When I received the frame it came in a Orbea box ,but I was so excited that I didn't take much notice of it. Upon inspecting the frame I noticed that there were scuff marks and where the serial number is on the bottom it was dirty. To me it looked like the frame was not new (maybe a demo or return). 
I got the frame at 50% off so I cleaned it up, but it bothered me because the frame was advertised as new. I emailed the dear today and he told me that frame was indeed new and it must have been over spray on the frame that looked like dirt.
I also didn't receive a manual/guide or anything like that with my bike.
I was just wondering if that was normal or is this shop trying to pull a fast one on me by sell me a demo frame as new
View attachment 277872

Bottom dirty with what I think is road grime, but the dealer says is over pray.
View attachment 277873


----------



## Cyclin Dan (Sep 24, 2011)

thompgr44 said:


> View attachment 277874
> 
> I just received my first Pinarello Paris frame (Team Sky model). The dealers in my city didn't have the frame that I wanted so I Purchased it from a Pinarello dealer in another city and had it shipped to me.
> When I received the frame it came in a Orbea box ,but I was so excited that I didn't take much notice of it. Upon inspecting the frame I noticed that there were scuff marks and where the serial number is on the bottom it was dirty. To me it looked like the frame was not new (maybe a demo or return).
> ...


It looks new to me. If that was road grime the other stickers would be dirty too.


----------



## AJ88V (Nov 14, 2012)

Looks new to me. The frame may have been hanging on a wall for display, which would explain the wrong box.

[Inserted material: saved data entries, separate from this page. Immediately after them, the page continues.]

(** [FileStore::add].  [cache_[key]] inserts the empty string for a key
    the map does not hold. *)
Definition add (key : string) (i : Z) (st : FileStore) (fs : option (list byte))
  : outcome (Z * FileStore * option (list byte)) :=
  let* file := File_open fs O_RDWR_CREAT in
  let* (sz, file) := size file in
  let* (file, st) := (if sz >? pos_ st then
                    let* (_, file) := seek file (pos_ st) SEEK_SET in
                    replay (replay_fuel file) sz file st
                  else Ret (file, st)) in
  let cached := default EmptyString (cache_ st !! key) in
  let st := mkStore (pos_ st) (<[key := cached]> (cache_ st)) in
  let ti := extract_int64 cached + i in
  if in_int64 ti then
    let file := writeString file key in
    let file := writeString file (to_string ti) in
    Ret (ti, st, Some (fd_bytes file))
  else Undef.

(** [FileStore::check]. *)
Definition check (keys : list string) (st : FileStore) (fs : option (list byte))
  : outcome (bool * FileStore) :=
  let* file := File_open fs O_RDONLY in
  let* (sz, file) := size file in
  let* (_, st) := (if sz =? pos_ st then Ret (file, st)
               else
                 let* (_, file) := seek file (pos_ st) SEEK_SET in
                 replay (replay_fuel file) sz file st) in
  Ret (forallb (fun key => bool_decide (is_Some (cache_ st !! key))) keys, st).

(** [duration_cast<seconds>] of a [steady_clock] difference in
    nanoseconds: the quotient truncated toward zero. *)
Definition duration_cast_seconds (ns : Z) : Z := Z.quot ns 1000000000.

(** [FileStore::wait].  [clock n] is the [n]-th reading of
    [steady_clock::now()] in nanoseconds: reading 0 is [start], reading
    [S i] follows the [i]-th failed [check].  [timeout] and [kNoTimeout]
    are in milliseconds; [elapsed > timeout] compares a number of seconds
    with a number of milliseconds, in milliseconds.  [kNoTimeout] is the
    constant of [Store.hpp]. *)
Fixpoint wait_loop (fuel : nat) (kNoTimeout : Z) (clock : nat -> Z)
    (world : nat -> option (list byte)) (i : nat)
    (names : list string) (timeout : Z) (start : Z) (st : FileStore)
  : outcome (unit * FileStore) :=
  match fuel with
  | O => Spin
  | S fuel' =>
      let* (ok, st) := check names st (world i) in
      if ok then Ret (tt, st)
      else
        let elapsed := duration_cast_seconds (clock (S i) - start) in
        if negb (timeout =? kNoTimeout) && (elapsed * 1000 >? timeout)
        then Throw (runtime_error "Wait timeout")
        else wait_loop fuel' kNoTimeout clock world (S i) names timeout start st
  end.

Definition wait (fuel : nat) (kNoTimeout : Z) (clock : nat -> Z)
    (world : nat -> option (list byte))
    (names : list string) (timeout : Z) (st : FileStore)
  : outcome (unit * FileStore) :=
  wait_loop fuel kNoTimeout clock world 0%nat names timeout (clock 0%nat) st.

(** ** The log format *)

(** The bytes [writeString] produces for a string. *)
Definition encode_str (s : string) : list byte :=
  le32 (to_uint32 (strlen s))
    ++ take (Z.to_nat (to_uint32 (strlen s))) (String.list_byte_of_string s).

Definition encode_record (r : string * string) : list byte :=
  encode_str (fst r) ++ encode_str (snd r).

Fixpoint encode_log (rs : list (string * string)) : list byte :=
  match rs with
  | [] => []
  | r :: rs' => encode_record r ++ encode_log rs'
  end.

(** The cache after the records [rs] are replayed, in file order. *)
Definition apply_log (rs : list (string * string)) (m : gmap string string)
  : gmap string string :=
  foldl (fun m r => <[fst r := snd r]> m) m rs.

(** A string whose length fits the 32-bit prefix. *)
Definition short (s : string) : Prop := strlen s < 2 ^ 32.

Definition short_log (rs : list (string * string)) : Prop :=
  Forall (fun r => short (fst r) /\ short (snd r)) rs.

(** [pos_ st] is at the start of the complete records [rs], which reach
    the end of the file [bs]; the file fits the [int] cursor. *)
Definition synced (st : FileStore) (bs pre : list byte)
    (rs : list (string * string)) : Prop :=
  bs = pre ++ encode_log rs /\ pos_ st = blen pre /\ short_log rs
  /\ blen bs < 2 ^ 31.

(** End of the length-prefixed string that starts at [off], when the file
    holds all of it (the [Str] of the file format). *)
Definition string_end (bs : list byte) (off : Z) : option Z :=
  if off + 4 <=? blen bs then
    let len := le32_val (take 4 (drop (Z.to_nat off) bs)) in
    if off + 4 + len <=? blen bs then Some (off + 4 + len) else None
  else None.

(** Offsets at which a record of the log starts or the last complete one
    ends, found by walking the file from [off]. *)
Fixpoint boundaries_from (fuel : nat) (bs : list byte) (off : Z) : list Z :=
  off ::
  match fuel with
  | O => []
  | S fuel' =>
      match string_end bs off with
      | Some off1 =>
          match string_end bs off1 with
          | Some off2 => boundaries_from fuel' bs off2
          | None => []
          end
      | None => []
      end
  end.

Definition record_boundaries (bs : list byte) : list Z :=
  boundaries_from (length bs) bs 0.



(** The string [readString] builds when [read] returns only the bytes
    [got] of the [len] it asked for: [buf] keeps its zero bytes after them. *)
Definition padded (got : list byte) (len : Z) : string :=
  String.string_of_list_byte (got ++ replicate (Z.to_nat len - length got) x00).

(** A log cut inside its only record: the key "k", then a value
    announced as two bytes of which one is there. *)
Definition cut_log : list byte := encode_str "k" ++ le32 2 ++ ["a"%byte].

(** A poll every 10 ms exactly: the [n]-th reading of the clock, in
    nanoseconds. *)
Definition clock_10ms (n : nat) : Z := Z.of_nat n * 10000000.

(** Instances calling [add key 1] one whole call after the other:
    [sched] lists, call after call, the index of the instance that makes
    it. *)
Fixpoint run_adds (key : string) (sched : list nat) (insts : list FileStore)
    (fs : option (list byte)) : outcome (list FileStore * option (list byte)) :=
  match sched with
  | [] => Ret (insts, fs)
  | j :: sched' =>
      match insts !! j with
      | Some st =>
          let* (r, fs') := add key 1 st fs in
          run_adds key sched' (<[j := snd r]> insts) fs'
      | None => run_adds key sched' insts fs
      end
  end.

(** Bytes the log grows by when the counter goes from 0 to [n] in steps
    of one. *)
Fixpoint counter_growth (key : string) (n : nat) : Z :=
  match n with
  | O => 0
  | S n' => counter_growth key n'
            + blen (encode_record (key, to_string (Z.of_nat n)))
  end.

(** The text of the counter after [n] increments from nothing: no entry
    before the first one. *)
Definition counter_text (n : nat) : option string :=
  match n with
  | O => None
  | S _ => Some (to_string (Z.of_nat n))
  end.

(** An instance between two of its calls, [n] increments having been
    logged: its cursor is at the start of complete records that reach the
    end of the log, behind that end unless the log is empty, and replaying
    them brings its cache to the current counter. *)
Definition inst_ok (key : string) (n : nat) (bs : list byte) (st : FileStore)
  : Prop :=
  exists pre rs,
    bs = pre ++ encode_log rs /\ pos_ st = blen pre /\ short_log rs
    /\ (rs <> [] \/ bs = [])
    /\ apply_log rs (cache_ st) !! key = counter_text n.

50% off sounds like a great deal. You will love how the Paris rides.


----------



## thompgr44 (Feb 22, 2012)

Thanks for the reply,
I can't wait to have it built up and take my first ride.


----------



## thompgr44 (Feb 22, 2012)

I have a question about the pinarello oversized bottom bracket. I am about to order the shimano ultegra groupset and wanted to know if I needed to get a different bottom bracket or is there just a standard size?


----------



## antihero77 (Jul 26, 2011)

should be standard size italian threaded. I can sell you a brand new one if you want or ui2 great price.


----------



## Cinelli 82220 (Dec 2, 2010)

thompgr44 said:


> I also didn't receive a manual/guide


PDF's of the manuals are on the Pinarello website.

The dirt is probably road grime from use as a demo. Not many Pinarellos have overspray.


----------